En el mensaje final, los obispos reunidos en el sínodo sobre la Nueva Evangelización (2012) vehementemente nos decían: “hemos de constituir comunidades acogedoras, en las cuales todos los marginados se encuentren como en su casa, con experiencias concretas de comunión que, con la fuerza ardiente del amor, -“Mirad como se aman”(Tertulliano, Apologetico, 39,7) – atraigan la mirada desencantada de la humanidad contemporánea. La belleza de la fe debe resplandecer, en particular, en la sagrada liturgia, sobre todo en la Eucaristía dominical. Justo en las celebraciones litúrgicas la Iglesia muestra su rostro de obra de Dios y hace visible, en las palabras y en los gestos, el significado del Evangelio. (n.3). Esa belleza, parece, entonces, la belleza de la “acogida”, y no tanto de la de la “solemnidad” hueca; un “hogar” para los marginados, un centro del amor, no del “resplandor” del oro, sino de la misericordia para todos. Allí está la auténtica belleza de la fe.

Hoy día debemos insistir en vivir una fe llena de expresiones de belleza, que cautive el corazón, que llene el alma, sin que esto signifique ningún sacrificio de la verdad, pero que sí nos lleve a poder experimentar vivamente la presencia amorosa y hermosa de Dios, una experiencia que se comparte y que se hace solidaria con los que el mundo ha descartado, para acogerlos, promoverlos y mostrarles el rosto amoroso de Dios.
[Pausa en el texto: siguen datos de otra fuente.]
(* ===== verification/ConcurrentAlone.v ===== *)
(** * A request without interruption

    Run alone, the tasks of [Concurrent] answer as the operations of [Service]
    do, and leave the same stores: both refine the service without caches
    ([spec_handle]). *)
From stdpp Require Import base tactics list strings gmap relations.
From S2P Require Import Prelude Tuples Schema Validation Parser Engine Check Expand Storage Memory Cache.
From S2P Require Import Metrics Service ServiceSpec Concurrent.

Section alone.
Context {Uuid F S SC CC : Type} `{EqDecision Uuid}.
Context `{IsolatedStores F Uuid S}.
Context `{CacheLaws SC (TenantId Uuid) Schema, CacheLaws CC (CheckCacheKey Uuid) bool}.
Context (pest_parse : pest_parser) (engine_config : EngineConfig) (schema_limits : SchemaLimits).

Abbreviation service := (@AuthzService Uuid F SC CC).
Abbreviation task := (@task Uuid F SC CC).
Abbreviation service_inv := (service_inv pest_parse engine_config).
Abbreviation answers := (answers pest_parse engine_config).
Abbreviation spec_check_at := (spec_check_at pest_parse engine_config).
Implicit Types (sv : service) (t : TenantId Uuid).

Lemma alone_bind {A B} (τ : task A) (f : A → task B) sv :
  alone (task_bind τ f) sv = svc_bind (alone τ) (λ a, alone (f a)) sv.
Proof.
  revert sv. induction τ as [[a|e]|R m k IH]; intros sv; [done..|]. unfold svc_bind. simpl.
  destruct (m sv) as [[a|e] sv']; [apply IH|done].
Qed.

Lemma alone_atom {A} (m : svc A) sv : alone (atom m) sv = m sv.
Proof. unfold atom. simpl. by destruct (m sv) as [[a|e] sv']. Qed.

Lemma answers_ext {A} (m m' : svc A) sv r : m sv = m' sv → answers m' sv r → answers m sv r.
Proof. unfold ServiceSpec.answers. by intros ->. Qed.

Lemma answers_atom {A} (m : svc A) sv r : answers m sv r → answers (alone (atom m)) sv r.
Proof. apply answers_ext, alone_atom. Qed.

Lemma answers_alone_bind {A B} (τ : task A) (f : A → task B) sv r g :
  answers (alone τ) sv r →
  (∀ a sv', r = Ok a → service_inv sv' → same_stores sv sv' → answers (alone (f a)) sv' (g a)) →
  answers (alone (task_bind τ f)) sv (try r g).
Proof. intros Hτ Hf. eapply answers_ext; [apply alone_bind|]. by apply answers_bind. Qed.

Lemma answers_alone_then {A} (m : svc unit) (τ : task A) sv r :
  answers m sv (Ok tt) → (∀ sv', service_inv sv' → same_stores sv sv' → answers (alone τ) sv' r) →
  answers (alone (task_bind (atom m) (λ _, τ))) sv r.
Proof.
  intros Hm Hτ. apply (answers_alone_bind _ _ sv (Ok tt) (λ _, r)); [by apply answers_atom|]. auto.
Qed.

Lemma alone_resolve t c sv : alone (resolve_snapshot_task t c) sv = resolve_snapshot t c sv.
Proof.
  destruct c; [|done..]. simpl. unfold svc_bind. by destruct (read_store _ _ _ sv) as [[token|e] sv'].
Qed.

Lemma alone_load_schema t sv : alone (load_schema_task pest_parse t) sv = load_schema_cached pest_parse t sv.
Proof.
  unfold load_schema_task, load_schema_cached. rewrite alone_bind. unfold svc_bind at 1 2. rewrite alone_atom.
  destruct (get_cached_schema t sv) as [[[schema|]|e] sv1]; [done| |done].
  simpl. unfold svc_bind. simpl. destruct (read_store _ _ _ _) as [[[text|]|e] sv2]; [|done..]. simpl.
  by destruct (parse_schema pest_parse text).
Qed.

Lemma answers_engine_task {A} t (p : prog A) sv :
  service_inv sv → answers (alone (engine_task t p)) sv (run_on (tenant_view t (factory sv)) p).
Proof.
  revert sv. induction p as [r|f s k IH]; intros sv Hinv; cbn [engine_task alone].
  - by exists sv.
  - destruct (answers_read_store pest_parse engine_config (E := ApiError) id t
      (λ st, Ok (store_tuple_reader st f s)) sv Hinv) as (sv1 & Hr & Hinv1 & Hs1).
    unfold ServiceSpec.answers. cbn [alone]. rewrite Hr. cbn [map_err].
    destruct (IH (store_tuple_reader (tenant_view t (factory sv)) f s) sv1 Hinv1) as (sv2 & Ha & Hinv2 & Hs2).
    exists sv2. rewrite Ha, (Hs1 t). split_and!; [done|done|]. intros t'. by rewrite (Hs2 t'), (Hs1 t').
Qed.

Lemma answers_check_engine_task t input snapshot sv :
  service_inv sv →
  answers (alone (check_with_engine_task pest_parse engine_config t input snapshot)) sv
    (spec_check_at (tenant_view t (factory sv)) input snapshot).
Proof.
  intros Hinv. eapply answers_alone_bind.
  { eapply answers_ext; [apply alone_load_schema|by apply answers_load_schema]. }
  intros schema sv1 _ Hinv1 Hs1. rewrite <-(Hs1 t). by apply answers_engine_task.
Qed.

Lemma answers_resolve_task t c sv :
  service_inv sv →
  answers (alone (resolve_snapshot_task t c)) sv (spec_resolve (tenant_view t (factory sv)) c).
Proof. intros Hinv. eapply answers_ext; [apply alone_resolve|by apply answers_resolve]. Qed.

Lemma answers_check_task t input sv :
  service_inv sv →
  answers (alone (check_permission_task pest_parse engine_config t input)) sv
    (spec_check pest_parse engine_config (tenant_view t (factory sv)) input).
Proof.
  intros Hinv. eapply answers_alone_bind; [by apply answers_resolve_task|].
  intros [snap|] sv1 _ Hinv1 Hs1; cbv beta iota; rewrite <-(Hs1 t).
  2: { eapply answers_alone_bind; [by apply answers_check_engine_task|]. intros. by apply answers_ret. }
  destruct (answers_get_check pest_parse engine_config (cache_key t input snap) sv1 Hinv1) as (o & Ho & Hcached).
  apply (answers_alone_bind _ _ sv1 (Ok o) (λ _, let? res := _ in _)); [by apply answers_atom|].
  intros o' sv2 [= <-] Hinv2 Hs2. rewrite <-(Hs2 t). destruct o as [b|].
  - specialize (Hcached b eq_refl). simpl in Hcached. rewrite <-(Hs2 t) in Hcached.
    unfold ServiceSpec.key_result in Hcached.
    change (spec_check_at _ _ _) with (spec_check_at (tenant_view t (factory sv2)) input (Some snap)) in Hcached.
    apply answers_alone_then; [by apply answers_metrics|]. intros sv3 Hinv3 _.
    destruct (spec_check_at _ input (Some snap)) as [res|]; simpl in *; simplify_eq. by exists sv3.
  - apply answers_alone_then; [by apply answers_metrics|]. intros sv3 Hinv3 Hs3. rewrite <-(Hs3 t).
    eapply answers_alone_bind; [by apply answers_check_engine_task|]. intros res sv4 Hres Hinv4 Hs4.
    apply answers_alone_then; [|intros sv5 Hinv5 _; by exists sv5]. apply answers_insert_check; [done|].
    simpl. rewrite (Hs4 t). unfold ServiceSpec.key_result.
    change (spec_check_at _ _ _) with (spec_check_at (tenant_view t (factory sv3)) input (Some snap)).
    by rewrite Hres.
Qed.

Lemma answers_expand_task t input sv :
  service_inv sv →
  answers (alone (expand_task pest_parse engine_config t input)) sv
    (spec_expand pest_parse engine_config (tenant_view t (factory sv)) input).
Proof.
  intros Hinv. eapply answers_alone_bind; [by apply answers_resolve_task|].
  intros snapshot sv1 _ Hinv1 Hs1. rewrite <-(Hs1 t). eapply answers_alone_bind.
  { eapply answers_ext; [apply alone_load_schema|by apply answers_load_schema]. }
  intros schema sv2 _ Hinv2 Hs2. rewrite <-(Hs2 t).
  eapply answers_alone_bind; [by apply answers_engine_task|]. intros a sv3 _ Hinv3 _. by exists sv3.
Qed.

Lemma answers_lookup_loop_task t request_for limit ids results sv :
  service_inv sv →
  answers (alone (lookup_loop_task t request_for limit results ids)) sv
    (spec_lookup_loop (tenant_view t (factory sv)) request_for limit results ids).
Proof.
  revert results sv. induction ids as [|id ids IH]; intros results sv Hinv; [by exists sv|].
  simpl. destruct (limit <=? length results); [by exists sv|].
  eapply answers_alone_bind; [by apply answers_engine_task|]. intros res sv1 _ Hinv1 Hs1.
  rewrite <-(Hs1 t). by apply IH.
Qed.

Lemma answers_lookup_resources_task t input sv :
  service_inv sv →
  answers (alone (lookup_resources_task pest_parse engine_config t input)) sv
    (spec_lookup_resources pest_parse engine_config (tenant_view t (factory sv)) input).
Proof.
  intros Hinv. eapply answers_alone_bind; [by apply answers_resolve_task|].
  intros snapshot sv1 _ Hinv1 Hs1. rewrite <-(Hs1 t). eapply answers_alone_bind.
  { apply answers_atom.
    by apply (answers_read_store _ _ _ t (λ s, store_list_object_ids s (ri_resource_type input) snapshot None)). }
  intros ids sv2 _ Hinv2 Hs2. rewrite <-(Hs2 t). eapply answers_alone_bind.
  { eapply answers_ext; [apply alone_load_schema|by apply answers_load_schema]. }
  intros schema sv3 _ Hinv3 Hs3. rewrite <-(Hs3 t).
  eapply answers_alone_bind; [|intros a sv4 _ Hinv4 _; by exists sv4].
  by apply (answers_lookup_loop_task t (resource_request engine_config schema input snapshot)).
Qed.

Lemma alone_write_relationships t ws ds sv :
  alone (write_relationships_task t ws ds) sv = write_relationships t ws ds sv.
Proof.
  unfold write_relationships_task, write_relationships. rewrite alone_bind. unfold svc_bind at 1 2.
  rewrite alone_atom. by destruct (on_store _ _ _ sv) as [[token|e] sv1].
Qed.

Lemma alone_write_schema t definition force sv :
  alone (write_schema_task pest_parse schema_limits t definition force) sv =
  write_schema pest_parse schema_limits t definition force sv.
Proof.
  unfold write_schema_task, write_schema, accept_schema. rewrite alone_bind. unfold svc_bind, lift. simpl.
  destruct (parse_schema pest_parse definition) as [new_schema|e]; simpl; [|done].
  destruct (validate_schema_limits new_schema schema_limits) as [u|e]; simpl; [|done].
  destruct (read_store _ _ _ sv) as [[text|e] sv1]; [|done].
  destruct (breaking_against _ _ _) as [breaking|e]; [|done]. simpl.
  destruct (negb (bool_decide (breaking = [])) && negb force); [done|]. simpl.
  by destruct (on_store _ _ _ sv1) as [[u'|e] sv2].
Qed.

(** A request served without interruption. *)
Definition handle_alone (req : @request Uuid) sv : response * service :=
  let th := start pest_parse engine_config schema_limits req in
  let '(r, sv') := alone (body th) sv in (render th r, sv').

Lemma handle_alone_answers {A} (τ : task A) (rend : result ApiError A → response) sv σ r :
  represents pest_parse engine_config sv σ → answers (alone τ) sv r →
  ∃ sv', (let '(r, sv') := alone τ sv in (rend r, sv')) = (rend r, sv') ∧
    represents pest_parse engine_config sv' σ.
Proof.
  intros [_ Hσ] (sv' & Hm & Hinv' & Hs). rewrite Hm. exists sv'. split; [done|]. split; [done|].
  intros t. by rewrite (Hs t).
Qed.

(** A request served without interruption answers as the specification, hence
    as [handle] of [ServiceSpec] does, and leaves the same stores. *)
Lemma alone_answers req sv σ :
  represents pest_parse engine_config sv σ → (∀ t, now (σ t) + 1 < u64_max)%Z →
  ∃ sv', handle_alone req sv = ((spec_handle pest_parse engine_config schema_limits req σ).1, sv') ∧
    represents pest_parse engine_config sv' (spec_handle pest_parse engine_config schema_limits req σ).2.
Proof.
  intros Hrep Hroom. pose proof Hrep as [Hinv Hσ]. unfold handle_alone.
  destruct req as [t input|t input|t input|t input|t filter c limit|t|t ws ds|t definition force];
    cbn [start body render spec_handle fst snd]; try rewrite <-(Hσ t).
  - apply handle_alone_answers; [done|]. by apply answers_check_task.
  - apply handle_alone_answers; [done|]. by apply answers_expand_task.
  - apply handle_alone_answers; [done|]. eapply answers_alone_bind; [by apply answers_expand_task|].
    intros a sv1 _ Hinv1 _. by exists sv1.
  - apply handle_alone_answers; [done|]. by apply answers_lookup_resources_task.
  - apply handle_alone_answers; [done|]. eapply answers_alone_bind; [by apply answers_resolve_task|].
    intros snapshot sv1 _ Hinv1 Hs1. rewrite <-(Hs1 t). eapply answers_alone_bind.
    { apply answers_atom. by apply (answers_read_store _ _ _ t (λ s, store_read s filter snapshot limit)). }
    intros a sv2 _ Hinv2 _. by exists sv2.
  - apply handle_alone_answers; [done|]. apply answers_atom. by apply answers_read_store.
  - rewrite alone_write_relationships.
    exact (handle_refines pest_parse engine_config schema_limits (RWrite t ws ds) sv σ Hrep Hroom).
  - rewrite alone_write_schema.
    exact (handle_refines pest_parse engine_config schema_limits (RWriteSchema t definition force) sv σ Hrep Hroom).
Qed.
End alone.
(** So a schema write can leave both caches stale: the check in flight inserts
    the replaced schema and its own answer after the write emptied the caches.
    Later checks, with and without a token, are then allowed although the
    stored schema no longer has the type they ask for. *)
Example schema_write_race :
  let raced := run_threads racing_schedule
    (map (start two_texts engine_config_default limits_default) racing) banned_service in
  map answered raced.2 =
    [Some (PCheck (Ok (mk_CheckPermissionOutput true (Some (mk_SnapshotToken 1)))));
     Some (PWriteSchema (Ok (mk_WriteSchemaOutput true)));
     Some (PCheck (Ok (mk_CheckPermissionOutput true (Some (mk_SnapshotToken 1)))));
     Some (PCheck (Ok (mk_CheckPermissionOutput true None)))] ∧
  store_read_schema (tenant_view acme (factory raced.1)) = Ok (Some "folders") ∧
  spec_answer two_texts engine_config_default (tenant_view acme (factory raced.1))
    (read_check "alice" MinimizeLatency) (mk_SnapshotToken 1) = Err (ApiCheck (TypeNotFound "document")).
Proof. split_and!; vm_compute; reflexivity. Qed.
(* ===== verification/RestTheorems.v ===== *)
(** * What the REST API guarantees

    Every REST request is an early answer or one request to the service
    ([planned]), so the refinement of [ServiceSpec] extends to the API: the
    response is a function of the stores, of the tenant's store alone. *)
From stdpp Require Import base tactics list strings gmap pretty.
From S2P Require Import Prelude Tuples Schema Validation Parser Engine Check CheckSpec CheckTheorems Expand.
From S2P Require Import Storage Memory StoreCheck Cache Metrics Service ServiceSpec ServiceTheorems Numbers Auth.
From S2P Require Import Rest.

Section plans.
Context {Uuid F S SC CC : Type} `{EqDecision Uuid}.
Context `{IsolatedStores F Uuid S}.
Context `{CacheLaws SC (TenantId Uuid) Schema, CacheLaws CC (CheckCacheKey Uuid) bool}.
Context (pest_parse : pest_parser) (engine_config : EngineConfig) (schema_limits : SchemaLimits).
Context {Body : Type} (extractors : @Extractors Body) (unrouted : @HttpRequest Body → ApiResult)
        (missing_extension : ApiResult).
Context {PasswordHash : Type} (argon2_parse : string → result string PasswordHash)
        (argon2_verify : string → PasswordHash → bool).

Abbreviation service := (@AuthzService Uuid F SC CC).
Abbreviation plan := (result ApiResult (@request Uuid)).
Implicit Types (sv : service) (σ : TenantId Uuid → S).

(** The status and body of each response of the service. *)
Definition rest_render (p : response) : ApiResult :=
  let or_error {A} (r : result ApiError A) (ok : A → ApiResult) :=
    match r with Ok a => ok a | Err e => api_error_to_response e end in
  match p with
  | PCheck r => or_error r (λ out, json_response 200
      (mk_CheckPermissionResponse (co_allowed out) (token_string (co_snapshot out))))
  | PExpand r => or_error r (λ out, json_response 200
      (mk_ExpandPermissionResponse (expand_tree_to_json (eo_tree out)) (token_to_string (eo_snapshot out))))
  | PLookupSubjects r => or_error r (λ out, json_response 200
      (mk_LookupSubjectsResponse (map subject_response (so_subjects out))
         (token_to_string (so_snapshot out))))
  | PLookupResources r => or_error r (λ out, json_response 200
      (mk_LookupResourcesResponse (ro_resource_ids out) (token_to_string (ro_snapshot out))))
  | PRead r => or_error r (λ out, json_response 200
      (mk_ReadRelationshipsResponse (map relationship_response (rro_tuples out))
         (token_string (rro_snapshot out))))
  | PReadSchema r => or_error r (λ out, match out with
      | Some schema => json_response 200 (mk_ReadSchemaResponse schema)
      | None => error_response 404 "no schema has been written"
      end)
  | PWrite r => or_error r (λ token,
      json_response 200 (mk_WriteRelationshipsResponse (pretty (token_value token))))
  | PWriteSchema r => or_error r (λ out,
      json_response 200 (mk_WriteSchemaResponse (breaking_changes_overridden out)))
  end.

Definition run_plan (p : plan) : @handler Uuid F SC CC := λ sv,
  match p with
  | Ok req => let '(r, sv') := handle pest_parse engine_config schema_limits req sv in (rest_render r, sv')
  | Err resp => (resp, sv)
  end.

(** The handler answers early, or makes one request and renders its response. *)
Definition planned (h : @handler Uuid F SC CC) (p : plan) : Prop := ∀ sv, h sv = run_plan p sv.

Lemma planned_or_return {A} (r : result ApiResult A) k (p : A → plan) :
  (∀ a, planned (k a) (p a)) → planned (or_return r k) (try r p).
Proof. intros Hk sv. destruct r as [a|e]; [apply Hk|done]. Qed.

Lemma planned_respond resp : planned (respond resp) (Err resp).
Proof. done. Qed.

Definition check_plan (t : TenantId Uuid) (req : CheckPermissionRequest) : plan :=
  let? _ := validate_identifiers [
    ("resource_type", cp_resource_type req); ("resource_id", cp_resource_id req);
    ("permission", cp_permission req); ("subject_type", cp_subject_type req);
    ("subject_id", cp_subject_id req)] in
  let? consistency := resolve_consistency (cp_consistency req) in
  Ok (RCheck t (mk_CheckPermissionInput (cp_resource_type req) (cp_resource_id req) (cp_permission req)
          (cp_subject_type req) (cp_subject_id req) consistency)).

Definition write_plan (t : TenantId Uuid) (req : WriteRelationshipsRequest) : plan :=
  if MAX_BATCH_SIZE <? length (updates req) then
    Err (error_response 400 ("batch size exceeds maximum of " +:+ pretty MAX_BATCH_SIZE))
  else let? acc := rest_updates (updates req) ([], []) in Ok (RWrite t acc.1 acc.2).

(** The plan is about the tenant and no other. *)
Definition request_tenant (req : @request Uuid) : TenantId Uuid :=
  match req with
  | RCheck t _ | RExpand t _ | RLookupSubjects t _ | RLookupResources t _ | RRead t _ _ _
  | RReadSchema t | RWrite t _ _ | RWriteSchema t _ _ => t
  end.

Definition plan_for (t : TenantId Uuid) (p : plan) : Prop :=
  match p with Ok req => request_tenant req = t | Err _ => True end.

Lemma plan_for_try {A} t (r : result ApiResult A) (k : A → plan) :
  (∀ a, plan_for t (k a)) → plan_for t (try r k).
Proof. destruct r as [a|e]; [intros Hk; apply Hk|done]. Qed.

Lemma call_service_planned {A} (op : svc A) ok t req wrap :
  (handle pest_parse engine_config schema_limits req = handle_with wrap op) →
  (∀ r, rest_render (wrap r) = match r with Ok a => ok a | Err e => api_error_to_response e end) →
  request_tenant req = t →
  ∃ p, planned (call_service op ok) p ∧ plan_for t p.
Proof.
  intros Hh Hr <-. exists (Ok req). split; [|done]. intros sv. unfold run_plan, call_service.
  rewrite Hh. unfold handle_with. destruct (op sv) as [r sv']. by rewrite Hr.
Qed.

Lemma or_return_planned {A} (r : result ApiResult A) (k : A → handler) t :
  (∀ a, ∃ p, planned (k a) p ∧ plan_for t p) → ∃ p, planned (or_return r k) p ∧ plan_for t p.
Proof. intros Hk. destruct r as [a|resp]; [apply Hk|]. by exists (Err resp). Qed.

(** Every handler is planned, for its tenant. *)
Ltac solve_planned :=
  unfold rest_expand_permission, rest_lookup_resources, rest_lookup_subjects, rest_read_relationships;
  repeat (apply or_return_planned; intros ?);
  first [eapply (call_service_planned _ _ _ (RExpand _ _)); [reflexivity|by intros []|reflexivity]
        |eapply (call_service_planned _ _ _ (RLookupResources _ _)); [reflexivity|by intros []|reflexivity]
        |eapply (call_service_planned _ _ _ (RLookupSubjects _ _)); [reflexivity|by intros []|reflexivity]
        |eapply (call_service_planned _ _ _ (RRead _ _ _ _)); [reflexivity|by intros []|reflexivity]
        |eapply (call_service_planned _ _ _ (RWriteSchema _ _ _)); [reflexivity|by intros []|reflexivity]
        |eapply (call_service_planned _ _ _ (RReadSchema _)); [reflexivity|by intros []|reflexivity]].

Lemma check_planned t req :
  planned (rest_check_permission pest_parse engine_config t req) (check_plan t req).
Proof.
  repeat (apply planned_or_return; intros ?). intros sv. unfold call_service, run_plan. simpl.
  unfold handle_with. by destruct (check_permission _ _ _ _ sv) as [[]].
Qed.

Lemma write_planned t req : planned (rest_write_relationships t req) (write_plan t req).
Proof.
  unfold rest_write_relationships, write_plan. destruct (_ <? _); [done|].
  apply planned_or_return. intros acc sv. unfold call_service, run_plan. simpl.
  unfold handle_with. by destruct (write_relationships _ _ _ sv) as [[]].
Qed.

Lemma handlers_planned t req h :
  create_router pest_parse engine_config schema_limits extractors req = Some (Protected h) →
  ∃ p, planned (h t) p ∧ plan_for t p.
Proof.
  unfold create_router. intros Hh.
  repeat (destruct (_ && _) in Hh; [simplify_eq; try (apply or_return_planned; intros a)|]);
    try done.
  - exists (check_plan t a). split; [apply check_planned|]. by repeat (apply plan_for_try; intros ?).
  - solve_planned.
  - solve_planned.
  - solve_planned.
  - exists (write_plan t a). split; [apply write_planned|]. unfold write_plan.
    destruct (_ <? _); [done|]. by apply plan_for_try.
  - solve_planned.
  - solve_planned.
  - solve_planned.
Qed.

(** The response and the next stores, from the stores. *)
Definition spec_plan (p : plan) σ : ApiResult * (TenantId Uuid → S) :=
  match p with
  | Ok req =>
      let '(r, σ') := spec_handle pest_parse engine_config schema_limits req σ in (rest_render r, σ')
  | Err resp => (resp, σ)
  end.

Definition room σ : Prop := ∀ t, (now (σ t) + 1 < u64_max)%Z.

Abbreviation represents := (represents pest_parse engine_config).

Lemma run_plan_refines p sv σ :
  represents sv σ → room σ →
  ∃ sv', run_plan p sv = ((spec_plan p σ).1, sv') ∧ represents sv' (spec_plan p σ).2.
Proof.
  intros Hrep Hroom. destruct p as [req|resp]; [|by exists sv]. unfold run_plan, spec_plan.
  destruct (handle_refines pest_parse engine_config schema_limits req sv σ Hrep Hroom)
    as (sv' & -> & Hrep').
  destruct (spec_handle _ _ _ req σ) as [r σ']. by exists sv'.
Qed.

(** A plan for a tenant reads and changes the store of that tenant only. *)
Lemma spec_plan_local p t σ σ' :
  plan_for t p → σ t = σ' t → (spec_plan p σ).1 = (spec_plan p σ').1.
Proof.
  destruct p as [req|resp]; [|done]. simpl. intros <- Ht.
  destruct req; simpl in *; rewrite ?Ht; try done; unfold on_tenant; rewrite Ht;
    [by destruct (store_write _ _ _)|by destruct (spec_write_schema _ _ _ _ _)].
Qed.

Lemma spec_plan_others p t t' σ : plan_for t p → t' ≠ t → (spec_plan p σ).2 t' = σ t'.
Proof.
  destruct p as [req|resp]; [|done]. simpl. intros <- Ht.
  destruct req; simpl in *; try done; unfold on_tenant;
    [destruct (store_write _ _ _)|destruct (spec_write_schema _ _ _ _ _)]; simpl;
    by rewrite decide_False.
Qed.

(** Metrics and the audit log are no part of what the service represents. *)
Lemma represents_update_metrics f sv σ : represents sv σ → represents (update_metrics f sv) σ.
Proof. intros [[] Hσ]. split; [split|]; done. Qed.

Lemma represents_log_events events sv σ : represents sv σ → represents (log_events events sv) σ.
Proof. intros [[] Hσ]. split; [split|]; done. Qed.

(** The middlewares around the router. *)
Abbreviation http_serve := (rest_serve pest_parse engine_config schema_limits extractors unrouted
  missing_extension argon2_parse argon2_verify).
Abbreviation authenticated auth_state req :=
  (rest_auth_middleware argon2_parse argon2_verify auth_state (http_auth req)).1.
Nuestras comunidades deben esforzarse por mostrar la fascinación de seguir a Cristo con expresiones llenas de fiesta y de alegría, llenas de esperanza y aliento, donde todos se sientan en casa, se sientan acogidos, bienvenidos, aceptados, escuchados y alentados a seguir el camino de una fe bella que hace que la vida sea también bella.